**Problem statement**
Find the line holding "c :: word s'" in the entries below. Give it again exactly, along with every line after it up to and including the line holding "(message_tmp h) tmp.".

**Exercise data**
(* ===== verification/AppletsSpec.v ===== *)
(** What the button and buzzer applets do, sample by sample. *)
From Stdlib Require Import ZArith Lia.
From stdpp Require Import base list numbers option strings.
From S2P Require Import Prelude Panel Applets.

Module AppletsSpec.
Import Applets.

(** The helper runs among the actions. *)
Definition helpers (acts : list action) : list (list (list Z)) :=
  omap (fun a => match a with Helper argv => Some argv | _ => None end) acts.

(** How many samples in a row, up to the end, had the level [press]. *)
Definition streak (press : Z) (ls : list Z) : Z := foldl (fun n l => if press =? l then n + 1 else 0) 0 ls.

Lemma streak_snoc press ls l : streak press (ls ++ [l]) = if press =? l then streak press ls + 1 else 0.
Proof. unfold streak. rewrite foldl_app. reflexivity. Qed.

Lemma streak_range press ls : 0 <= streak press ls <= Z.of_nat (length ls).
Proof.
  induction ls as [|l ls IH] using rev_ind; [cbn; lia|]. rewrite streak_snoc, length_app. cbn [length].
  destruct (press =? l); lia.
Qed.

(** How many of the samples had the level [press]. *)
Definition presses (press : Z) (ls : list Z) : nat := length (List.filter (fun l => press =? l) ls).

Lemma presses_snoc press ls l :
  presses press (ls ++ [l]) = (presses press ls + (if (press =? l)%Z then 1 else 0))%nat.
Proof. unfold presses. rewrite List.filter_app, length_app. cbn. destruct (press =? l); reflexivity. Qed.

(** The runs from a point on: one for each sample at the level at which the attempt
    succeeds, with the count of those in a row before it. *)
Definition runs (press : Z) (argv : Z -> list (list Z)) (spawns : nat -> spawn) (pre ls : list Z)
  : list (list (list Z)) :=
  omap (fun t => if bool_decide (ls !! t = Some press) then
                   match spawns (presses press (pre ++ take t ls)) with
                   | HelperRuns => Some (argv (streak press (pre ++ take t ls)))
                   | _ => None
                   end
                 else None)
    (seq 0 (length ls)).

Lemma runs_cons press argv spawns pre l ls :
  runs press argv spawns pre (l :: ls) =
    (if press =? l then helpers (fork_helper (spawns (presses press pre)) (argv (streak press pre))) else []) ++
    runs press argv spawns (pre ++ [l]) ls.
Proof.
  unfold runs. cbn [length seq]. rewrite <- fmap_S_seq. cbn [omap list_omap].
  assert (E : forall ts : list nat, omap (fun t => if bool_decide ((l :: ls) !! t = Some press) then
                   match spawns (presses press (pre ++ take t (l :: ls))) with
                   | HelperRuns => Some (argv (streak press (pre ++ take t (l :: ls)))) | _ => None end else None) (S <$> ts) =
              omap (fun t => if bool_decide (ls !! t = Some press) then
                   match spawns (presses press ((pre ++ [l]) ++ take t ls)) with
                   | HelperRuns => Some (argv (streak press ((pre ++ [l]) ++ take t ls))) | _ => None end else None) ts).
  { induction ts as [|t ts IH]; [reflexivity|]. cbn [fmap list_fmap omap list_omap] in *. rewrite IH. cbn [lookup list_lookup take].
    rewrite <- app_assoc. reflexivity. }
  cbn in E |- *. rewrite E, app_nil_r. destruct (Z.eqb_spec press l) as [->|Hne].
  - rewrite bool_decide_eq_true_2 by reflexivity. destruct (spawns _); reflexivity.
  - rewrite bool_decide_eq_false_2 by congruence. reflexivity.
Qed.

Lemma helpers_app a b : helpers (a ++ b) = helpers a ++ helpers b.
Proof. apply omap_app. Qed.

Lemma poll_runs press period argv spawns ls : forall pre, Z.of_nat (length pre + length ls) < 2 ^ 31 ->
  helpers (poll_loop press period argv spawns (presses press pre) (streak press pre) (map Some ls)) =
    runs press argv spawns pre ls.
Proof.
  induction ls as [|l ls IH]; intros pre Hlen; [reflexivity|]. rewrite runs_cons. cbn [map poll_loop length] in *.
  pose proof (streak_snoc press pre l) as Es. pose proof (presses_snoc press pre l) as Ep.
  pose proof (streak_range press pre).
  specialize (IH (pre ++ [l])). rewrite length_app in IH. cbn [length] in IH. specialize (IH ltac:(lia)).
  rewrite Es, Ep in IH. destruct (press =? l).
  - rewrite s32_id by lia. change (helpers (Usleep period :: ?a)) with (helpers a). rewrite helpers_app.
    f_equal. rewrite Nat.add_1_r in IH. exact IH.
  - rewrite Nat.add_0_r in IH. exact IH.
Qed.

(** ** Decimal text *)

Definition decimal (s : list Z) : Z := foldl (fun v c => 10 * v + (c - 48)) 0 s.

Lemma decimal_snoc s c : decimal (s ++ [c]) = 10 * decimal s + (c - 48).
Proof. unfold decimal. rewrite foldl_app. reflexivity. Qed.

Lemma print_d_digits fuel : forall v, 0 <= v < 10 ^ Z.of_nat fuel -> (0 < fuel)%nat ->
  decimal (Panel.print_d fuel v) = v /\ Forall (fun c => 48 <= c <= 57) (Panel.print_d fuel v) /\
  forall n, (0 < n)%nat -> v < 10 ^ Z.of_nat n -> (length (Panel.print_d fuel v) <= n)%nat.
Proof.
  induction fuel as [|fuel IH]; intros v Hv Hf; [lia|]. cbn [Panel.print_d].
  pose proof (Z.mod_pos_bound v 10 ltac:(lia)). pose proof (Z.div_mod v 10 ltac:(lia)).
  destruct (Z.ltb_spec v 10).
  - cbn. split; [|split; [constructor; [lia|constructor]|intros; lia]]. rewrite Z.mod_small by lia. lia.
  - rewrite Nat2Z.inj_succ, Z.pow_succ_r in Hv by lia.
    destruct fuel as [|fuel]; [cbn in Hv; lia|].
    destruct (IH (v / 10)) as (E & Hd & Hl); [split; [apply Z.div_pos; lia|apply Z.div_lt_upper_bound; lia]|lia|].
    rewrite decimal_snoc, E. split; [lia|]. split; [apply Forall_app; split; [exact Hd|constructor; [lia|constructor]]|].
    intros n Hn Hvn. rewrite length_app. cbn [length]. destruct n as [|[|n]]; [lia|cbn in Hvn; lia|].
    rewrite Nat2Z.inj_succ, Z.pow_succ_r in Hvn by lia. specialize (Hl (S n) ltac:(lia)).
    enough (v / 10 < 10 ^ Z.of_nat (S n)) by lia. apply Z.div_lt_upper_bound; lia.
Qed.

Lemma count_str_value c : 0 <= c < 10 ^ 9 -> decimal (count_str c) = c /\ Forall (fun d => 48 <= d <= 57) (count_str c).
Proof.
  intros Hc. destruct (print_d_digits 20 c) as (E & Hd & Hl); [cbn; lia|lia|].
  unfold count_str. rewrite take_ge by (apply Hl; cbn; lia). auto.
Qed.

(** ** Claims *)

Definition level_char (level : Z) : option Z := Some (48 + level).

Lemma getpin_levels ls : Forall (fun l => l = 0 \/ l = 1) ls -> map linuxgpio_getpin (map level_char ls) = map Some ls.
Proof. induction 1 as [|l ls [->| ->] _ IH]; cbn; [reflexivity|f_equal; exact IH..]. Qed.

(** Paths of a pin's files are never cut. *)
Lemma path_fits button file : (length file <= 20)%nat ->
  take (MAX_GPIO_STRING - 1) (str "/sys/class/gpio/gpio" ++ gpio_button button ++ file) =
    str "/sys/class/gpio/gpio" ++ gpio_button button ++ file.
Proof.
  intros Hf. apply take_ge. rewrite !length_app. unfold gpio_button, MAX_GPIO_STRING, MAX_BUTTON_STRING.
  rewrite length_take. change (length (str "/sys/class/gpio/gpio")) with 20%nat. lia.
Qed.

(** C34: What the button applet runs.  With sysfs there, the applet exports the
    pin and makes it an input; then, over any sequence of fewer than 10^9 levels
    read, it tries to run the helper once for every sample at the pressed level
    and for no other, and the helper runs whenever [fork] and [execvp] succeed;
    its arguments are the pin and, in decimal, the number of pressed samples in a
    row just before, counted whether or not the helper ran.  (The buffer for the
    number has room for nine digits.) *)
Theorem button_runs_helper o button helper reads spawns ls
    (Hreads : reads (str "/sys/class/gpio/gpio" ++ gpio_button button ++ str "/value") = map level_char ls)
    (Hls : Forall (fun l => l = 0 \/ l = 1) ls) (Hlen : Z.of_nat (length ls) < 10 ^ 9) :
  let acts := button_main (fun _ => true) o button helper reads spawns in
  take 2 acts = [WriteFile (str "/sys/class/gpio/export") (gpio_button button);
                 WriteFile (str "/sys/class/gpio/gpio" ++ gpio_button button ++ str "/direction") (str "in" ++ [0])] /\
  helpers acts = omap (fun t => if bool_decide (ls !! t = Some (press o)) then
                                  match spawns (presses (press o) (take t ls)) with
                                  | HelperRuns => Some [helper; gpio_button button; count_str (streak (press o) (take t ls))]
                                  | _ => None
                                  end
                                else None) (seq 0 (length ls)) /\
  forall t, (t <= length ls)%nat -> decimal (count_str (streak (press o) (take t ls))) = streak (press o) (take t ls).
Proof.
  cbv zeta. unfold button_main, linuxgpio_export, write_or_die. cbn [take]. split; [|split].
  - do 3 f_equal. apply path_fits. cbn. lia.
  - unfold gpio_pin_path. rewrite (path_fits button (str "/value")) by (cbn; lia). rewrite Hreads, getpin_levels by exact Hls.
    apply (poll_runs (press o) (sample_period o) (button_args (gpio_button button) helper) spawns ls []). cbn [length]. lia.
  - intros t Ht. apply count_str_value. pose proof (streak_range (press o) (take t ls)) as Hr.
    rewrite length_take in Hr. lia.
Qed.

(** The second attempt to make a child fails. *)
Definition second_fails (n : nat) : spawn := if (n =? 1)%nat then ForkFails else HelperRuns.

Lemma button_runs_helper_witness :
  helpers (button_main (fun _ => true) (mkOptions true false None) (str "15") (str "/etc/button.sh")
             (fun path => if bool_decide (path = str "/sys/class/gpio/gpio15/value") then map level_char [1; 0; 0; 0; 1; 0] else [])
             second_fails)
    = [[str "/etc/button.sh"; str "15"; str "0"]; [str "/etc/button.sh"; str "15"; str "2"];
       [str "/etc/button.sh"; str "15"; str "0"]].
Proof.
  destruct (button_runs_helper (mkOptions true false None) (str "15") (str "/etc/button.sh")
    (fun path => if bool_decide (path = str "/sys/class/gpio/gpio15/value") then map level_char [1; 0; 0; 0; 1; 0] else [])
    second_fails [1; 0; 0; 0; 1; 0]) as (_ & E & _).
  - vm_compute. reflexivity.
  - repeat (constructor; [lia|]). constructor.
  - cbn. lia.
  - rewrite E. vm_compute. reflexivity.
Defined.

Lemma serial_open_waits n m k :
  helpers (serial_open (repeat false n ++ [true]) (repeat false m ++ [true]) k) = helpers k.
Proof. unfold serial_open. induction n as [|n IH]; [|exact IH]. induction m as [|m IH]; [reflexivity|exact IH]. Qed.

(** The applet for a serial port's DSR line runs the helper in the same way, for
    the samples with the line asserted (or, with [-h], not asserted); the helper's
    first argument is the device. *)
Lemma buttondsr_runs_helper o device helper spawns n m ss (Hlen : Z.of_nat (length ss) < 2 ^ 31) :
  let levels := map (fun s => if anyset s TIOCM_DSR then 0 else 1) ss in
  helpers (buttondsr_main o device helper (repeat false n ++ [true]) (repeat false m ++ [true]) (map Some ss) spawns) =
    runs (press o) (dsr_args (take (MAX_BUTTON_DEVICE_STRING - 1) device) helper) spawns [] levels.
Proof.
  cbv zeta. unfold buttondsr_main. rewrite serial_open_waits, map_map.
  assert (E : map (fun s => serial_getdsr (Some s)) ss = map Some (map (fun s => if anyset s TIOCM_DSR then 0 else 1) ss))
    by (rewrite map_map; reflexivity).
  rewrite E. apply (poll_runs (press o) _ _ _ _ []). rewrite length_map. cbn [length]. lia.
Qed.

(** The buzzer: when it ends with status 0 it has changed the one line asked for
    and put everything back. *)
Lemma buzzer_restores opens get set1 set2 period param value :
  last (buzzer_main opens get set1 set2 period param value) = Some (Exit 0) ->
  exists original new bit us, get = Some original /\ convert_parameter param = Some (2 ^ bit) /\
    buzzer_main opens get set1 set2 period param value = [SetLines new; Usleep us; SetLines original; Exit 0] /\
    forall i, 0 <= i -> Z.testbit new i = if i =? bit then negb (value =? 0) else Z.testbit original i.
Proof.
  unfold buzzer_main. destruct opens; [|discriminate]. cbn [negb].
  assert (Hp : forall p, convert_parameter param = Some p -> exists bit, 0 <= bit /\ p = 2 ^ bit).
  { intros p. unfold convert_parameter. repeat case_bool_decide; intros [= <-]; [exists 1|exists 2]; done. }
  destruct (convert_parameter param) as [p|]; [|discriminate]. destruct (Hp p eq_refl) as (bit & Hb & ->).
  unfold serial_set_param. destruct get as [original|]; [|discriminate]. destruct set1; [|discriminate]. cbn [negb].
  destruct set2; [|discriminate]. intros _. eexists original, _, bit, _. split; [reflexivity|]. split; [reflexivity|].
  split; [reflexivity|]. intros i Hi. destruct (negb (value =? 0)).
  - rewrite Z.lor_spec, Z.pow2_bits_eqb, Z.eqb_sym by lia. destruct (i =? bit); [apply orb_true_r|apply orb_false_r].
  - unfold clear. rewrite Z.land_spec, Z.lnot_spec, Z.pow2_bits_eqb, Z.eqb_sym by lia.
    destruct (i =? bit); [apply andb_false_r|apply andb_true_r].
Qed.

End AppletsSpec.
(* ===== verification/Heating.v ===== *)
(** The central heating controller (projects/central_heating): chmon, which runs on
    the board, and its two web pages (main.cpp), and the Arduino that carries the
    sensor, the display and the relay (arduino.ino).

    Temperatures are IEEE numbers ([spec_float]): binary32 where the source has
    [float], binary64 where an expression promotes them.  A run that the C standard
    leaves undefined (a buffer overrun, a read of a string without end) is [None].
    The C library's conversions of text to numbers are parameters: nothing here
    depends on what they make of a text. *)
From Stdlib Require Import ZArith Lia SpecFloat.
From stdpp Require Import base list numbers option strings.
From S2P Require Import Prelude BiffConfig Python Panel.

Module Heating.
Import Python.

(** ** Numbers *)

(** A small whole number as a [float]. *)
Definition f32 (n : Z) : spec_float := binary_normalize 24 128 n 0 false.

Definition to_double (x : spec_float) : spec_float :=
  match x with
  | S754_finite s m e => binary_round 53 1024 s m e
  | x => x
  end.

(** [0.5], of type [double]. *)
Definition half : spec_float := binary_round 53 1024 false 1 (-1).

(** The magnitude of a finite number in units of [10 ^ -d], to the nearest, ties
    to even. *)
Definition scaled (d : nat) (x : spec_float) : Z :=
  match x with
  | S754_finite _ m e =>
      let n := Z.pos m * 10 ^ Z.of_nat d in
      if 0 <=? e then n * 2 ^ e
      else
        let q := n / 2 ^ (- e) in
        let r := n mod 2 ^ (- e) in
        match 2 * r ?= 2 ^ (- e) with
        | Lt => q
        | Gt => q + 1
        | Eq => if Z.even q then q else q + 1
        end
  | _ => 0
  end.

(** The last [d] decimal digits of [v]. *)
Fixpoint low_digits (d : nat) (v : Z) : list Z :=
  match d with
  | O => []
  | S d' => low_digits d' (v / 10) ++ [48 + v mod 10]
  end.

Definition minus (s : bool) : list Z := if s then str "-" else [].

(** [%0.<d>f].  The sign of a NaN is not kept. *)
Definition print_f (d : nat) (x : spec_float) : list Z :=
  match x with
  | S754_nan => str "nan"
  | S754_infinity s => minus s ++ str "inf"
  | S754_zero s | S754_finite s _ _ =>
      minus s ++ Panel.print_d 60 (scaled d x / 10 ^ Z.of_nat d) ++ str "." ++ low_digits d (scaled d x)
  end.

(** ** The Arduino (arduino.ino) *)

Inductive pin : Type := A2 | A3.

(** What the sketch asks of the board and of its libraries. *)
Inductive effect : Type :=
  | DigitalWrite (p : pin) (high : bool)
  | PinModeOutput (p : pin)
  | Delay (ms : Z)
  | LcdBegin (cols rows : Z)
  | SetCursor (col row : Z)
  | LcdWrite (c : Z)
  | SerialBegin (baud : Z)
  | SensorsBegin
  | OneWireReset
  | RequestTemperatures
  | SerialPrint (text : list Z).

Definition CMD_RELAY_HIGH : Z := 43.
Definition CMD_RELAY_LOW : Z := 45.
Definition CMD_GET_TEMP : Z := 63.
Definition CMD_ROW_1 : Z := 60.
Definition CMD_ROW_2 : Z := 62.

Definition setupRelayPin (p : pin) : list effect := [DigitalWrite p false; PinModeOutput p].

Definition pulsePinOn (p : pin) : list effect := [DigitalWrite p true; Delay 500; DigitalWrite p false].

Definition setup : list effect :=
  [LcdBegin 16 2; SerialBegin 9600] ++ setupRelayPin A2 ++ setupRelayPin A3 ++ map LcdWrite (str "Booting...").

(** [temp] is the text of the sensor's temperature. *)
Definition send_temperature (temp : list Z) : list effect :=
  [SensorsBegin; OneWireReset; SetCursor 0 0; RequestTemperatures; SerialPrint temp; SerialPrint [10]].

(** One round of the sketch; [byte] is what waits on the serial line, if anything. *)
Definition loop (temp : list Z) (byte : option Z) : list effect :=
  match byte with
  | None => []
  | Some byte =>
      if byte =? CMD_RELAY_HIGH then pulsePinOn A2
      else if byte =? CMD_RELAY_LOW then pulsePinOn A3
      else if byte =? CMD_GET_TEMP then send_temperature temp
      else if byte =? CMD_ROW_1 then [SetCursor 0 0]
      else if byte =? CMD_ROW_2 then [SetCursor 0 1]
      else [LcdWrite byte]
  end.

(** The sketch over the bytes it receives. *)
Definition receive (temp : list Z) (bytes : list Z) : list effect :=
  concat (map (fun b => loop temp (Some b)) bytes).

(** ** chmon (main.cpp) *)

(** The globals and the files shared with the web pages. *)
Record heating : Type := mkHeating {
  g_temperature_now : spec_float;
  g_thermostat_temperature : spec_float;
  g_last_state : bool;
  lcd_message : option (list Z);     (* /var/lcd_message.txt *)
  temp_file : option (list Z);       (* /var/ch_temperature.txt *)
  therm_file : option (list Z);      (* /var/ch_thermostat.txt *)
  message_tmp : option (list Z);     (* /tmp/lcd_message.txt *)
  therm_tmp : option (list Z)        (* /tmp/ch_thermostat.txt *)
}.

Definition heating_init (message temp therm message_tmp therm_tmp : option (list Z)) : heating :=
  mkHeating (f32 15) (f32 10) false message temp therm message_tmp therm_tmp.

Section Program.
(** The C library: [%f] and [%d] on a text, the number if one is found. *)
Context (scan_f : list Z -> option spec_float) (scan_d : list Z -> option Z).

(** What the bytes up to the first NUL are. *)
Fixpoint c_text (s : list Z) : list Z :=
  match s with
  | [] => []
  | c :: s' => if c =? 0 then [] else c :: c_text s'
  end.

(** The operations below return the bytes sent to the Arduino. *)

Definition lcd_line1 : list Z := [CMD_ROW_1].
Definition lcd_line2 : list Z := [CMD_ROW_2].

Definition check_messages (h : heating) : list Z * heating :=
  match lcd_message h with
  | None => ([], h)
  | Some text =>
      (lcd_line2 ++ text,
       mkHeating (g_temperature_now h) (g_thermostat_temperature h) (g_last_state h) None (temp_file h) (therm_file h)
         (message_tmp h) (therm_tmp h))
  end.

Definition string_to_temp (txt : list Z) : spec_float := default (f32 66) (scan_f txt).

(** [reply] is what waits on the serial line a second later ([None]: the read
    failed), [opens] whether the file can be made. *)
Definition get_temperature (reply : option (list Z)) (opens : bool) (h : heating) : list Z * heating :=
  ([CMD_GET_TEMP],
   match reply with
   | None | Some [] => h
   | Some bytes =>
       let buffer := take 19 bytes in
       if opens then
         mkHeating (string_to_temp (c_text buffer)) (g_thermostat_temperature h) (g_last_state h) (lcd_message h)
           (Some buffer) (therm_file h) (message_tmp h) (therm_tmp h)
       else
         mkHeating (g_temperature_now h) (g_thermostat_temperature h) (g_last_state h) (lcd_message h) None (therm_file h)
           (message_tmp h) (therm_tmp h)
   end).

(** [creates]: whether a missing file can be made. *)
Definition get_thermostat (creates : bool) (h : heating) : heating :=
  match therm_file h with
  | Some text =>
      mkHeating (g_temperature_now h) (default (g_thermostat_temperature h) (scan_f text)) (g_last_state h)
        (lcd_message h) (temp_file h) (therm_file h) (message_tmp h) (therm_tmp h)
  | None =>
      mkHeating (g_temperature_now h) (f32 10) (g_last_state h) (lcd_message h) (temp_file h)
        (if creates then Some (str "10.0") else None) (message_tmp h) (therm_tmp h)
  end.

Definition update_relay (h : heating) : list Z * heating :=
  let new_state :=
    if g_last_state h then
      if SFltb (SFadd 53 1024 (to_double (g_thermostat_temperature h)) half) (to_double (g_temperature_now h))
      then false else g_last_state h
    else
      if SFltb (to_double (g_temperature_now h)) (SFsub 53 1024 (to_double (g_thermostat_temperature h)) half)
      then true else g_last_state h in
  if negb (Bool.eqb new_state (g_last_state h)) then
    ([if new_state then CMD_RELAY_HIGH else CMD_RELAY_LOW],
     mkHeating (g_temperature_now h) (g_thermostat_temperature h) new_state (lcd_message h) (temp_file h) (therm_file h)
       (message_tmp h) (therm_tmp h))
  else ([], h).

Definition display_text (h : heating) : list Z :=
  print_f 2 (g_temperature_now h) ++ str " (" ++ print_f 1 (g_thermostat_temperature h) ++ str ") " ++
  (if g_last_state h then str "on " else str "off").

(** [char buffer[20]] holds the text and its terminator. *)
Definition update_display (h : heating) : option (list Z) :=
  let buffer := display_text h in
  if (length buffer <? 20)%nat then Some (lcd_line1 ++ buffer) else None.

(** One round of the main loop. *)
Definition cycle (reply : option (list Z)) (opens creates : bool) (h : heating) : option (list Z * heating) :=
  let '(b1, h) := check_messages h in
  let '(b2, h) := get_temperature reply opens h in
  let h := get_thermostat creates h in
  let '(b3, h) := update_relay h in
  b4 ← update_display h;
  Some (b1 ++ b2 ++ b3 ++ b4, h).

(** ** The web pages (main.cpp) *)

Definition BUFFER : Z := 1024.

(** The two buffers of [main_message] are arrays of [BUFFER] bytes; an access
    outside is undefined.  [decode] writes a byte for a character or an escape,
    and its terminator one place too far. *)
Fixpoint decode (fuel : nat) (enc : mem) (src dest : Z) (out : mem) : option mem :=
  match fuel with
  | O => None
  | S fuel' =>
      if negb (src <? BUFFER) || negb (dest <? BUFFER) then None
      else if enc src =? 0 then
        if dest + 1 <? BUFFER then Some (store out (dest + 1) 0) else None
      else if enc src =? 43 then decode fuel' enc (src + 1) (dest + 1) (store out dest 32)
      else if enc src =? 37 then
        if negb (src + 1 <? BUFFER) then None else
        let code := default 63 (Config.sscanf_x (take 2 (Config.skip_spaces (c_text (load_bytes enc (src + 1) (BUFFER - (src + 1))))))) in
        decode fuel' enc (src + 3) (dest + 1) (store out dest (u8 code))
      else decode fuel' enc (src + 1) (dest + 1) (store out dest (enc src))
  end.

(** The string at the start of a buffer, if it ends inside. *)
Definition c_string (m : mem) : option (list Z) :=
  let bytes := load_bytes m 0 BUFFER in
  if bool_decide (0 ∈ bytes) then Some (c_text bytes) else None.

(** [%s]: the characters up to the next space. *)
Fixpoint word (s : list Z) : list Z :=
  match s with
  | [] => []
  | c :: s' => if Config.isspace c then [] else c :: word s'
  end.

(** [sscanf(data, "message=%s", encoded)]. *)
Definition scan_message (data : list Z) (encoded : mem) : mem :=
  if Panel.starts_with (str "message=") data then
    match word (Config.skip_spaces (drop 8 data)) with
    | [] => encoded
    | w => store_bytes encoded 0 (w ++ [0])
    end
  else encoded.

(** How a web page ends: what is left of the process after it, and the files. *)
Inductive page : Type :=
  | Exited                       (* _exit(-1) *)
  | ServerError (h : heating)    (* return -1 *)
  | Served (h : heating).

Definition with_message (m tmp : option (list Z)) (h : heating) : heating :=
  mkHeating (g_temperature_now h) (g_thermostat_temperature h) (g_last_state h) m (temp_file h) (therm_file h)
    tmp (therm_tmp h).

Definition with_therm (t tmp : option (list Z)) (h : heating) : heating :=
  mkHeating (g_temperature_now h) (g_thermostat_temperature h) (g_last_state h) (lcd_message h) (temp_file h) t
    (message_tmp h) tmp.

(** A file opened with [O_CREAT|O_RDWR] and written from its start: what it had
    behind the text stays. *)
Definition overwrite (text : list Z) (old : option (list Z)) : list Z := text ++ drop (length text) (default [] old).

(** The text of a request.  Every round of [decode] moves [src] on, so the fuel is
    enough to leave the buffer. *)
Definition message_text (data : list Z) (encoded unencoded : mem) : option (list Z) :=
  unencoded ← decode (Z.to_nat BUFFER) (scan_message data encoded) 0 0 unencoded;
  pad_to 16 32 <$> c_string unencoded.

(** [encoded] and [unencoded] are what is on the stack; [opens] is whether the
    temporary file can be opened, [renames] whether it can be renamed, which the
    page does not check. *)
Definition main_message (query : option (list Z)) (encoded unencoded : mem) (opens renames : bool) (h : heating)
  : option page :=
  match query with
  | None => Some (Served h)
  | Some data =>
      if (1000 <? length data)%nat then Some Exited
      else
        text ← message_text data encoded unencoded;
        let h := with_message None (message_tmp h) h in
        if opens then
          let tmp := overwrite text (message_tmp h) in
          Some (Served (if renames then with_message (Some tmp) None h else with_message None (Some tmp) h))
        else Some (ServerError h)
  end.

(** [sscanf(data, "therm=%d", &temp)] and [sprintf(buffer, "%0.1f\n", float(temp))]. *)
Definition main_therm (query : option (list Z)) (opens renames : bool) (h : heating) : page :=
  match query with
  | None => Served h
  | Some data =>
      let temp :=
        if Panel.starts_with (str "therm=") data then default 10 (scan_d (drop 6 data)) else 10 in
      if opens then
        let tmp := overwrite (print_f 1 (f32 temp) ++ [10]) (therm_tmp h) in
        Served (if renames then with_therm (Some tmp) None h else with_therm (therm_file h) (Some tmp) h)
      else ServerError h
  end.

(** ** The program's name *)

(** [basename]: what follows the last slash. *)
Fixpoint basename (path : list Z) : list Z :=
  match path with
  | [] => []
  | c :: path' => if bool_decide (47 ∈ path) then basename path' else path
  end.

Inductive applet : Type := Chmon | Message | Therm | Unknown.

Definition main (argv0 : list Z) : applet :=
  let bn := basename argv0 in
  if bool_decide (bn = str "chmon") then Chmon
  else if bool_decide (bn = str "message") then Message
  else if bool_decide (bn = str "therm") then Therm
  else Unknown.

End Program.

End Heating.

**Task output**
  | c :: s' => if Config.isspace c then [] else c :: word s'
  end.

(** [sscanf(data, "message=%s", encoded)]. *)
Definition scan_message (data : list Z) (encoded : mem) : mem :=
  if Panel.starts_with (str "message=") data then
    match word (Config.skip_spaces (drop 8 data)) with
    | [] => encoded
    | w => store_bytes encoded 0 (w ++ [0])
    end
  else encoded.

(** How a web page ends: what is left of the process after it, and the files. *)
Inductive page : Type :=
  | Exited                       (* _exit(-1) *)
  | ServerError (h : heating)    (* return -1 *)
  | Served (h : heating).

Definition with_message (m tmp : option (list Z)) (h : heating) : heating :=
  mkHeating (g_temperature_now h) (g_thermostat_temperature h) (g_last_state h) m (temp_file h) (therm_file h)
    tmp (therm_tmp h).

Definition with_therm (t tmp : option (list Z)) (h : heating) : heating :=
  mkHeating (g_temperature_now h) (g_thermostat_temperature h) (g_last_state h) (lcd_message h) (temp_file h) t
    (message_tmp h) tmp.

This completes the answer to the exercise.